Because as genetic technologies have evolved in leaps and bounds, our ethical debate has to progress in tandem. We can’t bury our heads in the sand and avoid the discussion around gene engineering and editing simply because it "seems wrong” or strange, when scientists harbour the powerful knowledge that this could potentially save lives.

While I am a proponent of biomedical progress, my argument is not that we should perform eugenic techniques without carefully studying the possible side effects or consequences, but that the genie is well and truly out of the bottle, and we can’t put it back in.

We need to move the discussion forward on both a legislative and scientific front, allowing us to test, tweak, safeguard and implement these treatments until they become as safe as brain surgery or blood transfusions – medical breakthroughs we now take for granted.

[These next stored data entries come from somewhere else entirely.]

(* ===== verification/Resources.v ===== *)
(** * Resources: get and put steps (runtime/backwards/get_handler.go,
    put_handler.go, resource_helpers.go, resources/registry.go)

    A get step asks a resource for its versions, chooses one, fetches it into a
    volume and records it; a put step pushes a new version and fetches it back.
    Native resources are Go values of a registry, the others run in containers.
    The handlers are written once against [StepContext], the accesses they make
    to the job's state, and used in two ways: as processes of the job that the
    goroutines of other steps interleave with, and alone, as functions on the
    state. [Alone_sound] relates the two. *)
From stdpp Require Import relations.
From S2P Require Import Prelude Storage Json Db GoStrings Sql Tasks Config Secrets Paths.
From S2P Require Import ResourceStore Containers Procs Steps StepProps.
Open Scope string_scope.

(** ** The registry of native resources *)

(** [Check], [In] and [Out] on the outside world; the metadata of a version is
    not used by the steps. *)
Record NativeResource {W : Type} : Type := mkNative {
  res_Name : string;
  res_Check : option (gmap string json) -> option version_map ->
    W -> W * result (list (option version_map));
  res_In : Volume.t -> option (gmap string json) -> option version_map ->
    option (gmap string string) -> W -> W * result unit;
  res_Out : option Volume.t -> option (gmap string json) -> option (gmap string string) ->
    W -> W * result (option version_map) }.
Arguments NativeResource : clear implicits.

Module Registry.
Section registry.
Context {W : Type}.
Definition t : Type := gmap string (NativeResource W).

(** [None]: a name registered twice panics. *)
Definition NewRegistry (list : list (NativeResource W)) : option t :=
  foldl (fun m r => m ≫= fun m =>
    match m !! res_Name r with Some _ => None | None => Some (<[res_Name r := r]> m) end)
    (Some ∅) list.
Definition Get (r : t) (name : string) : result (NativeResource W) :=
  match r !! name with
  | Some res => Ok res
  | None => Err (EMsg ("unknown resource type: " ++ name))
  end.
Definition IsNative (r : t) (name : string) : bool := bool_decide (is_Some (r !! name)).
Definition List (r : t) : list string := merge_sort String.le (map_to_list r).*1.
End registry.
Arguments t : clear implicits.
End Registry.

(** ** Configured resources *)
Definition findResource (rs : list Resource.t) (name : string) : result Resource.t :=
  match List.find (fun r => bool_decide (Resource.Name r = name)) rs with
  | Some r => Ok r
  | None => Err (EMsg ("resource " ++ q name ++ " not found"))
  end.
Definition findResourceType (rts : list ResourceType.t) (typeName : string) : result ResourceType.t :=
  match List.find (fun rt => bool_decide (ResourceType.Name rt = typeName)) rts with
  | Some rt => Ok rt
  | None => Err (EMsg ("resource type " ++ q typeName ++ " not found"))
  end.
Definition image_of (rt : ResourceType.t) : string :=
  default "" (as_string (ResourceType.Source rt ≫= (.!! "repository"))).

(** JSON: a nil map is null. *)
Definition any_map_json (m : option (gmap string json)) : json :=
  match m with Some m => JObj (map_to_list m) | None => JNull end.
Definition version_json (v : option version_map) : json :=
  match v with Some _ => versionToAnyMap v | None => JNull end.

(** [json.Marshal] of a container's input, [json.Unmarshal] of what it prints. *)
Class ResourceText : Type := {
  marshal_json : json -> string;
  parse_versions : string -> result (list (option version_map));
  parse_pushed : string -> result (option version_map) }.

(** ** The accesses of a handler *)
Class StepContext (W : Type) (M : Type -> Type) : Type := {
  sc_store :: Store M;
  sc_local : forall {A}, (jobctx W -> jobctx W * A) -> M A }.

Section context.
Context {W : Type} {M : Type -> Type} `{!StepContext W M}.
Definition sc_known (name : string) : M (option string) :=
  sc_local (W := W) (fun s => (s, jc_KnownVolumes s !! name)).
Definition sc_learn (name volName : string) : M unit :=
  sc_local (W := W) (fun s => (set_known (<[name := volName]> (jc_KnownVolumes s)) s, tt)).
Definition sc_executed (name : string) : M unit :=
  sc_local (W := W) (fun s => (set_executed (jc_ExecutedTasks s ++ [name])%list s, tt)).
Definition sc_world {A} (f : W -> W * A) : M A :=
  sc_local (fun s => let '(w, a) := f (jc_world s) in (set_world w s, a)).
End context.

(** *** As processes *)
Definition Process (W A : Type) : Type := (A -> proc (jobctx W) serr) -> proc (jobctx W) serr.
#[export] Instance process_store {W} `{!Namespace, !JsonText} : Store (Process W) := {|
  st_ret := fun A a k => k a;
  st_bind := fun A B m f k => m (fun a => f a k);
  st_get := fun key k => act (fun s => let '(r, s) := on_db (Get key) s in (s, r)) k;
  st_set := fun key payload k => act (fun s => let '(r, s) := on_db (Set_ key payload) s in (s, r)) k;
  st_now := fun k => act (fun s => (s, db_now (jc_db s))) k |}.
#[export] Instance process_context {W} `{!Namespace, !JsonText} : StepContext W (Process W) := {|
  sc_store := process_store;
  sc_local := fun A f k => act f k |}.

(** *** Alone *)
Definition Alone (W A : Type) : Type := jobctx W -> A * jobctx W.
#[export] Instance alone_store {W} `{!Namespace, !JsonText} : Store (Alone W) := {|
  st_ret := fun A a s => (a, s);
  st_bind := fun A B m f s => let '(a, s') := m s in f a s';
  st_get := fun key => on_db (Get key);
  st_set := fun key payload => on_db (Set_ key payload);
  st_now := fun s => (db_now (jc_db s), s) |}.
#[export] Instance alone_context {W} `{!Namespace, !JsonText} : StepContext W (Alone W) := {|
  sc_store := alone_store;
  sc_local := fun A f s => let '(s', a) := f s in (a, s') |}.

(** ** Waiting for a container

    Before each poll the context is looked at. *)
Section waiting.
Context {W : Type} `{!ContainerDriver W, !Cancellation W}.
Fixpoint poll_resource (fuel : nat) (id : string) (w : W) : W * option (result Z) :=
  match fuel with
  | 0 => (w, None)
  | S fuel =>
      match ctx_Err w with
      | Some e => (w, Some (Err (EWrap "context cancelled" e)))
      | None =>
          match cd_Status None id w with
          | (w, Err e) => (w, Some (Err (EWrap "container status" e)))
          | (w, Ok (Some code)) => (w, Some (Ok code))
          | (w, Ok None) => poll_resource fuel id w
          end
      end
  end.

Definition wait_resource `{!EndingContainers W} (id : string) (w : W) : W * result Z :=
  match poll_resource (cd_polls None id w) id w with
  | (w, Some r) => (w, r)
  | (w, None) => (w, Err (ESentinel SDeadlineExceeded))   (* excluded by [poll_resource_ends] *)
  end.

(** As many polls as a container can take are enough. *)
Lemma poll_resource_ends fuel id : forall w,
  is_Some (poll_status fuel None id w).2 -> is_Some (poll_resource fuel id w).2.
Proof.
  induction fuel as [|fuel IH]; intros w; [done|]. cbn [poll_status poll_resource].
  destruct (ctx_Err w); [by eexists|]. destruct (cd_Status None id w) as [w' [[code|]|e]];
    [by eexists|apply IH|by eexists].
Qed.
End waiting.

(** ** The handlers *)
Section handlers.
Context {W : Type} {M : Type -> Type} `{!StepContext W M}.
Context `{!ContainerDriver W, !EndingContainers W, !Cancellation W, !VersionText, !ResourceText, !Format}.
Context (registry : Registry.t W) (Resources : list Resource.t) (ResourceTypes : list ResourceType.t).
Context (RunID JobName PipelineID : string).

Notation world := (sc_world (W := W) (M := M)).

(** The output of a container that was started; the buffers of a failed read
    are used as they are. *)
Definition container_output (taskName id : string) : M (result string) :=
  let? code := with_message ("wait for container " ++ q taskName) (world (wait_resource id)) in
  let+ logs := world (cd_Logs None id) in
  let '(stdout, stderr, _) := logs in
  st_ret (if (code =? 0)%Z then Ok stdout
          else Err (EMsg ("container " ++ q taskName ++ " exited with code " ++ Itoa code
                          ++ ": " ++ stderr))).
(** The task: the environment, the working directory and the CPU kind differ
    from [container_task]. *)
Definition step_task (taskID : string) (input : RunInput.t) : ContainerTask.t :=
  ContainerTask.mk (RunInput.Path input :: RunInput.Args input)
    (ContainerLimits.mk (ContainerLimits.CPU (RunInput.Limits input)) ""
       (ContainerLimits.Memory (RunInput.Limits input)))
    (RunInput.Env input) (RunInput.Name input ++ "-" ++ taskID) (RunInput.Image input)
    ((fun '(path, volume) => ContainerMount.mk (Volume.Name volume) path 0)
       <$> map_range (RunInput.Mounts input))
    (RunInput.Privileged input)
    (if decide (RunInput.Stdin input = "") then None else Some (RunInput.Stdin input))
    (RunInput.User input) "".

(** The step ends without a result: aborted, answered as such, or failed. *)
Definition end_step (id msg : string) (cleanup : ST RR unit) (e : err) : ST RR RunResult.t :=
  if is_abort e then
    on_step id (set_status StepStatusAborted) ;;; save ;;; cleanup ;;; ret RunResult.aborted
  else
    on_step id (fun s => set_error (Error e) (set_status StepStatusFailed s)) ;;; save ;;;
    fail (EWrap msg e).

Definition cleanup_container (container : string) : ST RR unit :=
  ignore (inner (driver (cd_Cleanup container))).
(** The "Analyze" reaction always shows something, and an error line, if
    any, is the last thing it shows: what was drawn before a failure (the
    line naming the agent, for instance) stays on the page. *)
Theorem analyze_clicked_feedback query pg :
  exists added,
    widgets (snd (analyze_clicked W query pg)) = (widgets pg ++ added)%list
    /\ added <> []
    /\ forallb (fun w => negb (is_error_widget w)) (removelast added) = true.
Proof.
  ui_branches; rewrite <- ?app_assoc;
    eexists; (split; [reflexivity|]); split; discriminate || reflexivity.
Qed.

End ClientProperties.

(** The upload of a PDF is accepted and its name remembered. *)
Lemma upload_clicked_session_witness :
  exists f fields,
    Some paper_pdf = Some f
    /\ requests_post web_upload_accepted (fst (upload_request web_upload_accepted f))
         (snd (upload_request web_upload_accepted f))
       = post_response 200 (Ret (JDict fields))
    /\ uploaded_file_name (snd (upload_clicked web_upload_accepted (Some paper_pdf) empty_page))
       = Some (field_or fields "file_name" JNull).
Proof.
  apply (upload_clicked_session web_upload_accepted (Some paper_pdf) empty_page).
  discriminate.
Defined.
(** C10. In the pass of lineage [L], a valid component met by the loop (at a
    commit not in [L], not excluded and not yet claimed) that has a merge
    commit on [L] is part of the result, whatever it merges into elsewhere:
    the exclusion for merges into other key branches never removes it. The
    members of [L] are non-empty hashes, as every traced lineage's are. *)
Theorem merge_into_self_included : forall cs L excl allL pre c post m,
  cs = (pre ++ c :: post)%list ->
  Forall (fun h => truthy h = true) (lmem L) ->
  let st := fold_left (fsb_step cs (lmem L) excl L allL) pre (mkFSB [] []) in
  let S := collectConnectedCommits cs (lmem L) excl (processedCommits st) (chash c) in
  ~ In (chash c) (lmem L) -> ~ In (chash c) excl -> ~ In (chash c) (processedCommits st) ->
  isValidSubBranch cs (lmem L) S = true ->
  findMergeCommitOnLineage cs S (lmem L) = Some m ->
  In (mkSubBranch (Some m) (findBranchPoint cs (lmem L) S) S) (findSubBranches cs L excl allL).
Proof.
  intros cs L excl allL pre c post m Hcs HLt st S HL HE HP Hv Hm.
  apply (fsb_result_after_turn cs L excl allL pre c post _ Hcs). fold st.
  assert (Hc : In c cs) by (rewrite Hcs; apply in_or_app; simpl; auto).
  rewrite (fsb_step_push cs L excl allL st c S eq_refl Hc HL HE HP Hv).
  - rewrite Hm. apply in_or_app. simpl. auto.
  - rewrite Hm. simpl. unfold findMergeCommitOnLineage in Hm.
    apply find_some in Hm as [Hin _]. rewrite Forall_forall in HLt.
    rewrite (HLt m Hin). reflexivity.
Qed.

Lemma merge_into_self_included_witness :
  In (mkSubBranch (Some "m2") (Some "c1") ["f1"])
     (findSubBranches Inputs.mergedTwice (mkLSet 0 ["m2"; "c1"]) ["d2"; "c1"]
        [mkLSet 0 ["m2"; "c1"]; mkLSet 1 ["d2"; "c1"]]).
Proof.
  apply (merge_into_self_included Inputs.mergedTwice (mkLSet 0 ["m2"; "c1"]) ["d2"; "c1"]
           [mkLSet 0 ["m2"; "c1"]; mkLSet 1 ["d2"; "c1"]]
           [Inputs.mk "m2" ["c1"; "f1"] 4; Inputs.mk "d2" ["c1"; "f1"] 3]
           (Inputs.mk "f1" ["c1"] 2) [Inputs.mk "c1" [] 1] "m2").
  - reflexivity.
  - repeat constructor.
  - vm_compute. intuition discriminate.
  - vm_compute. intuition discriminate.
  - vm_compute. intuition discriminate.
  - vm_compute. reflexivity.
  - vm_compute. reflexivity.
Defined.

(** In one pass, an unmerged valid component met unclaimed is part of the result. *)
Lemma unmerged_component_in_pass : forall cs L excl allL pre c post,
  cs = (pre ++ c :: post)%list ->
  let st := fold_left (fsb_step cs (lmem L) excl L allL) pre (mkFSB [] []) in
  let S := collectConnectedCommits cs (lmem L) excl (processedCommits st) (chash c) in
  ~ In (chash c) (lmem L) -> ~ In (chash c) excl -> ~ In (chash c) (processedCommits st) ->
  isValidSubBranch cs (lmem L) S = true ->
  findMergeCommitOnLineage cs S (lmem L) = None ->
  (forall o, In o allL -> findMergeCommitOnLineage cs S (lmem o) = None) ->
  In (mkSubBranch None (findBranchPoint cs (lmem L) S) S) (findSubBranches cs L excl allL).
Proof.
  intros cs L excl allL pre c post Hcs st S HL HE HP Hv Hm Ho.
  apply (fsb_result_after_turn cs L excl allL pre c post _ Hcs). fold st.
  assert (Hc : In c cs) by (rewrite Hcs; apply in_or_app; simpl; auto).
  rewrite (fsb_step_push cs L excl allL st c S eq_refl Hc HL HE HP Hv).
  - rewrite Hm. apply in_or_app. simpl. auto.
  - rewrite Hm. simpl.
    assert (Hx : existsb (fun other =>
               if Nat.eqb (lref other) (lref L) then false
               else truthy_opt (findMergeCommitOnLineage cs S (lmem other))) allL = false).
    { apply not_true_is_false. intros Hx. apply existsb_exists in Hx as [o [Hin Ho']].
      rewrite (Ho o Hin) in Ho'. destruct (Nat.eqb _ _); discriminate. }
    rewrite Hx. reflexivity.
Qed.


(** C7. Scenario B: for the feed [c3 (parents c2, f1; t = 3)], [c2 (c1; 2)],
    [f1 (c1; 1.5)], [c1 (none; 1)] and the lineage [{c1, c2, c3}] as traced
    from [c3], the classifier returns exactly one sub-branch: members [{f1}],
    merge commit [c3], branch point [c1]. The same holds for the lineage
    listed in any order. *)
Theorem scenario_B_single_sub_branch :
  getFirstParentLineage Inputs.scenarioB Inputs.branchesB (S (length Inputs.scenarioB)) "main"
    = Some ["c3"; "c2"; "c1"] /\
  findSubBranches Inputs.scenarioB (mkLSet 0 ["c3"; "c2"; "c1"]) []
      [mkLSet 0 ["c3"; "c2"; "c1"]]
    = [mkSubBranch (Some "c3") (Some "c1") ["f1"]] /\
  (forall lin, Permutation lin ["c1"; "c2"; "c3"] ->
     findSubBranches Inputs.scenarioB (mkLSet 0 lin) [] [mkLSet 0 lin]
       = [mkSubBranch (Some "c3") (Some "c1") ["f1"]]).
Proof.
  split; [vm_compute; reflexivity|]. split; [vm_compute; reflexivity|].
  intros lin Hp.
  pose proof (Permutation_length Hp) as Hlen.
  assert (Hnd : NoDup lin).
  { apply (Permutation_NoDup (Permutation_sym Hp)).
    repeat constructor; simpl; intuition discriminate. }
  assert (Hin : forall a, In a lin -> a = "c1" \/ a = "c2" \/ a = "c3").
  { intros a Ha. apply (Permutation_in _ Hp) in Ha. simpl in Ha.
    destruct Ha as [<-|[<-|[<-|[]]]]; auto. }
  destruct lin as [|x [|y [|z [|w r]]]]; simpl in Hlen; try discriminate.
  assert (Hx : In x [x; y; z]) by (simpl; auto).
  assert (Hy : In y [x; y; z]) by (simpl; auto).
  assert (Hz : In z [x; y; z]) by (simpl; auto).
  apply Hin in Hx, Hy, Hz.
  destruct Hx as [ -> | [ -> | -> ] ]; destruct Hy as [ -> | [ -> | -> ] ]; destruct Hz as [ -> | [ -> | -> ] ];
    first [ vm_compute; reflexivity
          | exfalso; inversion Hnd as [|a1 l1 H1 H2]; inversion H2 as [|a2 l2 H3 H4];
            simpl in *; intuition ].
Qed.

(** ** Zoom *)

Module ZoomProofs.
Import Zoom.
Import Stdlib.Reals.Reals Stdlib.micromega.Lra.
Local Open Scope R_scope.

(** C6. A Ctrl/Cmd wheel event at [mouseY = clientY - rectTop]: whatever new
    zoom the clamp chooses, the graph-space Y that was shown at [mouseY] is
    shown at [mouseY] after the handler (exact real arithmetic; the zoom in
    force is positive, as [timeZoom] starts at 1 and is clamped to
    [0.1, 5]). *)
Theorem zoom_keeps_cursor_point : forall v rectTop e g,
  0 < timeZoom v ->
  (ctrlKey e || metaKey e)%bool = true ->
  screenY v g = clientY e - rectTop ->
  screenY (onWheel v rectTop e) g = clientY e - rectTop.
Proof.
  intros v rectTop e g Hz Hk Hg. unfold onWheel. rewrite Hk.
  unfold screenY in *. simpl. rewrite <- Hg. field. lra.
Qed.

(** Every reachable zoom factor is in [0.1, 5]: the side condition above holds
    for every wheel event the handler receives. *)
Lemma wheel_keeps_zoom_range : forall v rectTop e,
  minZoom <= timeZoom v <= maxZoom ->
  minZoom <= timeZoom (onWheel v rectTop e) <= maxZoom.
Proof.
  intros v rectTop e Hv. unfold onWheel.
  destruct (ctrlKey e || metaKey e)%bool; simpl; [|exact Hv].
  unfold minZoom, maxZoom in *. split.
  - apply Rmax_l.
  - apply Rmax_lub; [lra | apply Rmin_l].
Qed.

Lemma zoom_keeps_cursor_point_witness :
  screenY (onWheel (mkView 0 0 1) 0 (mkWheel true false 0 1 10)) 10 = 10 - 0.
Proof.
  apply (zoom_keeps_cursor_point (mkView 0 0 1) 0 (mkWheel true false 0 1 10) 10).
  - simpl. lra.
  - reflexivity.
  - unfold screenY. simpl. lra.
Defined.

End ZoomProofs.

(** ** Layout and edge classification *)

Lemma defaultColumns_ok : forall cs n, ColsOk n (defaultColumns cs n).
Proof.
  intros cs n. unfold defaultColumns.
  apply fold_left_invariant; [intros h v []|].
  intros m c _ Hm h v [Hv|Hv]; [inversion Hv; subst; simpl; lia | eauto].
Qed.

Lemma mainlineColumns_ok : forall bls m,
  ColsOk (length bls) m -> ColsOk (length bls) (mainlineColumns bls m).
Proof.
  intros bls m Hm. unfold mainlineColumns.
  apply fold_left_invariant; [exact Hm|].
  intros m1 [i bl] Hib Hm1. apply In_indexed_lt in Hib.
  apply fold_left_invariant; [exact Hm1|].
  intros m2 h _ Hm2 h' v [Hv|Hv]; [inversion Hv; subst; simpl; lia | eauto].
Qed.

Lemma subBranchColumns_ok : forall cs n l counter m,
  (forall i bl, In (i, bl) l -> i <= n) ->
  ColsOk n m -> ColsOk n (subBranchColumns cs l counter m).
Proof.
  intros cs n l. induction l as [|[i bl] r IH]; intros counter m Hl Hm; simpl; [exact Hm|].
  destruct (lineage_offsets cs (blsub bl) counter) as [assigned counter'].
  apply IH; [intros; eapply Hl; simpl; eauto|].
  apply fold_left_invariant; [exact Hm|].
  intros m1 [[s off] id] _ Hm1.
  apply fold_left_invariant; [exact Hm1|].
  intros m2 h _ Hm2 h' v [Hv|Hv]; [inversion Hv; subst; simpl; eapply Hl; simpl; eauto | eauto].
Qed.

Lemma commitColumnOf_ok : forall cs bls, ColsOk (length bls) (commitColumnOf cs bls).
Proof.
  intros cs bls. unfold commitColumnOf. apply subBranchColumns_ok.
  - intros i bl H. apply In_indexed_lt in H. lia.
  - apply mainlineColumns_ok, defaultColumns_ok.
Qed.

Lemma colOf_le : forall cc h n, ColsOk n cc -> mainCol (colOf cc h n) <= n.
Proof.
  intros cc h n Hcc. unfold colOf. destruct (hget cc h) as [v|] eqn:E; simpl; [|lia].
  apply hget_In in E. eauto.
Qed.

Lemma positionsOf_col_le : forall cs cc n h p,
  ColsOk n cc -> hget (positionsOf cs cc n) h = Some p -> pcol p <= n.
Proof.
  intros cs cc n h p Hcc Hp. apply hget_In in Hp. revert h p Hp.
  unfold positionsOf.
  apply (fold_left_invariant (fun m => forall h p, In (h, p) m -> pcol p <= n));
    [intros h p []|].
  intros m [i c] _ Hm h p [Hv|Hv]; [inversion Hv; subst; simpl; apply colOf_le; auto | eauto].
Qed.
(** * gen_opts.py: generator of option-field boilerplate

    A shallow embedding of [gen_opts.py] and the properties of its
    read / match / transform / emit pipeline.

    Text is modelled the way Python has it: a [str] is a sequence of
    Unicode code points.  The program's effects are its two output streams
    and the exception that may escape [main]; they are threaded through a
    small output-and-exception monad. *)

From Stdlib Require Import String Ascii NArith ZArith Bool List Lia.
Import ListNotations.

Set Implicit Arguments.

(** ** Python strings *)

Definition char := N.
Definition pystr := list char.

Definition chr (a : ascii) : char := N_of_ascii a.

(** A string literal of the source, as code points. *)
Definition str (s : string) : pystr := map chr (list_ascii_of_string s).

Definition LF : char := 10%N.
Definition CR : char := 13%N.

(** [str.isspace] on one code point: the white-space table of CPython
    ([_PyUnicode_IsWhitespace]). *)
Definition isspace (c : char) : bool :=
  ((9 <=? c) && (c <=? 13) || (28 <=? c) && (c <=? 32)
   || (c =? 133) || (c =? 160) || (c =? 5760)
   || (8192 <=? c) && (c <=? 8202)
   || (c =? 8232) || (c =? 8233) || (c =? 8239) || (c =? 8287)
   || (c =? 12288))%N.

Fixpoint lstrip (s : pystr) : pystr :=
  match s with
  | [] => []
  | c :: s' => if isspace c then lstrip s' else s
  end.

Definition rstrip (s : pystr) : pystr := rev (lstrip (rev s)).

The standard clinical trial pathway is to conduct safety trials first in vitro, then in animals, and humans, and finally give the experimental cure to those who would not otherwise survive. It can apply to eugenic techniques too.

A new type of gene editing technique, known as CRISPR-Cas 9, was already used in human embryos by Chinese researchers to modify the gene responsible for beta-thalassaemia, a potentially fatal blood disorder.

This experiment, while decried as unethical and dangerous, was in fact a crucial lesson in revealing the problems with the CRISPR technique, and enhanced the scientific community’s understanding of how gene editing works in practice.

So for the sake of those who need it the most, we must be brave enough push the frontiers of present-day human knowledge into territories unknown.